- **Task instructions**: When you reach the line in the listing below that contains "assert (0 ≤", begin returning lines exactly as written, and stop after the line that contains "fold (presence_run l)". Return no other lines.

───── Supplied data ─────

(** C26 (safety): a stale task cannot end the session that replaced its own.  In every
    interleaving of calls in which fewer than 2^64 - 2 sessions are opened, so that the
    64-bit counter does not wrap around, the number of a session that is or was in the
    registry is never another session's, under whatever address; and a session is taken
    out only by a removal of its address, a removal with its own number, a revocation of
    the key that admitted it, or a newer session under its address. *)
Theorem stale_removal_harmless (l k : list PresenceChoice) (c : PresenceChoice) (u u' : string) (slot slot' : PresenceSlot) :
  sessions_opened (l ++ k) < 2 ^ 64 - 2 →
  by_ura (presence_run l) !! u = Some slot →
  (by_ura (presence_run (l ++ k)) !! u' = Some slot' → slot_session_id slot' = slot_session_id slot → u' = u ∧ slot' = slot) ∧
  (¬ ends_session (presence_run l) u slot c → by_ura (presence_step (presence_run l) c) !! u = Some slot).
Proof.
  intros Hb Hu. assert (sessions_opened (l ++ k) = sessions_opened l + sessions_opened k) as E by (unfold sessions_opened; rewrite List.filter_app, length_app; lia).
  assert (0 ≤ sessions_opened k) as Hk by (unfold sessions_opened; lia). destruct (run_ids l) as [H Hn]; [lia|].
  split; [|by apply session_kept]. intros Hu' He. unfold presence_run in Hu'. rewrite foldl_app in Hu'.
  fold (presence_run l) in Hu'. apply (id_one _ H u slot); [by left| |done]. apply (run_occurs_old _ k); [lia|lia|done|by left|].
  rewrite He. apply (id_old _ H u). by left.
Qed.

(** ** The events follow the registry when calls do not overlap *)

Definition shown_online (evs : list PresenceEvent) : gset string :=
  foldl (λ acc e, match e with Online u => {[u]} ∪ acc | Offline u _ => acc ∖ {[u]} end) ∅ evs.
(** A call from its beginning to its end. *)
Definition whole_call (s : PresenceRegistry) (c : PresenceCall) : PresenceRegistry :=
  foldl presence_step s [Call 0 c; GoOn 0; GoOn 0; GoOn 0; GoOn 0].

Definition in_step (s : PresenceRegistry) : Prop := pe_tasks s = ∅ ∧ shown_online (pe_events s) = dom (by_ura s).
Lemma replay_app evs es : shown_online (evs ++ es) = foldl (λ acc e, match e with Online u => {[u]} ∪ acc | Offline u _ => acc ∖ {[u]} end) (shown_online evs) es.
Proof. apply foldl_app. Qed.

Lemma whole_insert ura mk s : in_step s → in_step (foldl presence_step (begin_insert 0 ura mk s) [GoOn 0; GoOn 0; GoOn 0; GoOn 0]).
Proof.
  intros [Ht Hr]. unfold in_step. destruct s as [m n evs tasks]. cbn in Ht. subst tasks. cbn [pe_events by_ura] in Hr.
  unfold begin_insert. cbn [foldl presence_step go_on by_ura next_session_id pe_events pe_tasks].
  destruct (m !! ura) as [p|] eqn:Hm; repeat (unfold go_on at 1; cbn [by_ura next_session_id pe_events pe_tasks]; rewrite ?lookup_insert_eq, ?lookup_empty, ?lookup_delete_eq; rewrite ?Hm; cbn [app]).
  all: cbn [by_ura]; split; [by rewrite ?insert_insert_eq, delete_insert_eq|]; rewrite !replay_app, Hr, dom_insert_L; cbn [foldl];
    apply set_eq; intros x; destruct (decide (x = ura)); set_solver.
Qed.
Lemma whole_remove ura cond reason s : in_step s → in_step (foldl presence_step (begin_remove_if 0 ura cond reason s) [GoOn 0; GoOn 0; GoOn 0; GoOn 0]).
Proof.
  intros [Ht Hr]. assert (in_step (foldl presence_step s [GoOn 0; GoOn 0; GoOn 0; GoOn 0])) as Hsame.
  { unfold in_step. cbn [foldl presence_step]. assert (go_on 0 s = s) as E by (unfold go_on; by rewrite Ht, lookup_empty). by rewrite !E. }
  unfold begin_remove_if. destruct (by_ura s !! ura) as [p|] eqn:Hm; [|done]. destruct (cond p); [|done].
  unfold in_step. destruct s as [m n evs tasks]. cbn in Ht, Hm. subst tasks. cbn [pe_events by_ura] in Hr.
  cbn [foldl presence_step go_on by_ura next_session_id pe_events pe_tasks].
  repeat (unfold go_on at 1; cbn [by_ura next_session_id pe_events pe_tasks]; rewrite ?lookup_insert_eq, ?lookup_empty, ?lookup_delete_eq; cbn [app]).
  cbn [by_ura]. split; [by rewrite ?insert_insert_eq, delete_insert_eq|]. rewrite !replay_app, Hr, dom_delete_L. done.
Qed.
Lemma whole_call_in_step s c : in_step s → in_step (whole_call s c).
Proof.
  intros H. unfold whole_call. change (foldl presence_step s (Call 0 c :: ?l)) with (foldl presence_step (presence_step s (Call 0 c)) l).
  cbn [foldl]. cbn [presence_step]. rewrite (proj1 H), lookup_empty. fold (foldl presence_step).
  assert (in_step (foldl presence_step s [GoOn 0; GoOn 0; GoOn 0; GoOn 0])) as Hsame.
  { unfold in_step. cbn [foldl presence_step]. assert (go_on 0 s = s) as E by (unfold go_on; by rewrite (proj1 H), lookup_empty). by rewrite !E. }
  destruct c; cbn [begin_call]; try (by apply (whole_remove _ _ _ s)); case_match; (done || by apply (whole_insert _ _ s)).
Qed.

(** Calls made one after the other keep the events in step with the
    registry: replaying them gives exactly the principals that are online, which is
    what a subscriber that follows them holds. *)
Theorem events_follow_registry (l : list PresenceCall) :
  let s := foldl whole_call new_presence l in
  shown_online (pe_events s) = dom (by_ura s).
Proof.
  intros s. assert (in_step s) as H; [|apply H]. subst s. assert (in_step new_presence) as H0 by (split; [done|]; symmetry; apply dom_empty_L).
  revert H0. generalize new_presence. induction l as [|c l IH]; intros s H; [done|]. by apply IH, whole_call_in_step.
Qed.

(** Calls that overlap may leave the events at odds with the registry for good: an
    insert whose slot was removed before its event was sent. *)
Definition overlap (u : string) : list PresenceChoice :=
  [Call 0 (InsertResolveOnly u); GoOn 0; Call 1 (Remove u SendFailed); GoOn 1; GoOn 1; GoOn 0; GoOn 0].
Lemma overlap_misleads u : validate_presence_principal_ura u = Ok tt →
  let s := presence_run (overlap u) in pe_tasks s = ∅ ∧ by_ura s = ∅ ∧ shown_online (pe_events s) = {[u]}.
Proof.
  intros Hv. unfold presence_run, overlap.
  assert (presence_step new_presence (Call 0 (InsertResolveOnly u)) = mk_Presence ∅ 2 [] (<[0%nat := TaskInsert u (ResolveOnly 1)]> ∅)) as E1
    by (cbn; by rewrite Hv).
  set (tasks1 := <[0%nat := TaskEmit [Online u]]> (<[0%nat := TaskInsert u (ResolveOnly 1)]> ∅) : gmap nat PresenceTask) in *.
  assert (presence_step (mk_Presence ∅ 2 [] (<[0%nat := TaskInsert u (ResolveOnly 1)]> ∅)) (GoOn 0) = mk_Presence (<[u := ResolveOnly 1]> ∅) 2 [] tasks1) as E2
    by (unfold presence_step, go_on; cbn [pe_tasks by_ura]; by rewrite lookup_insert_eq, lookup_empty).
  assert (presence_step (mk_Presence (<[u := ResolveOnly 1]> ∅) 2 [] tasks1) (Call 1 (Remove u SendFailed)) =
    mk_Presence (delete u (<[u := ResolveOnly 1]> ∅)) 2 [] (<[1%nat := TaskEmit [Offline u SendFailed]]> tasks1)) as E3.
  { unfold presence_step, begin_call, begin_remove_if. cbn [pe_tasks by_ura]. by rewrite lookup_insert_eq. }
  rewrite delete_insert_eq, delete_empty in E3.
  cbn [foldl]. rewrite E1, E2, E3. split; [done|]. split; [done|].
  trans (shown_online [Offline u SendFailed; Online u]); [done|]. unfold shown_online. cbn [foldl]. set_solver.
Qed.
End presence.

─────

- **Task response**:
  assert (0 ≤ sessions_opened k) as Hk by (unfold sessions_opened; lia). destruct (run_ids l) as [H Hn]; [lia|].
  split; [|by apply session_kept]. intros Hu' He. unfold presence_run in Hu'. rewrite foldl_app in Hu'.
  fold (presence_run l) in Hu'. apply (id_one _ H u slot); [by left| |done]. apply (run_occurs_old _ k); [lia|lia|done|by left|].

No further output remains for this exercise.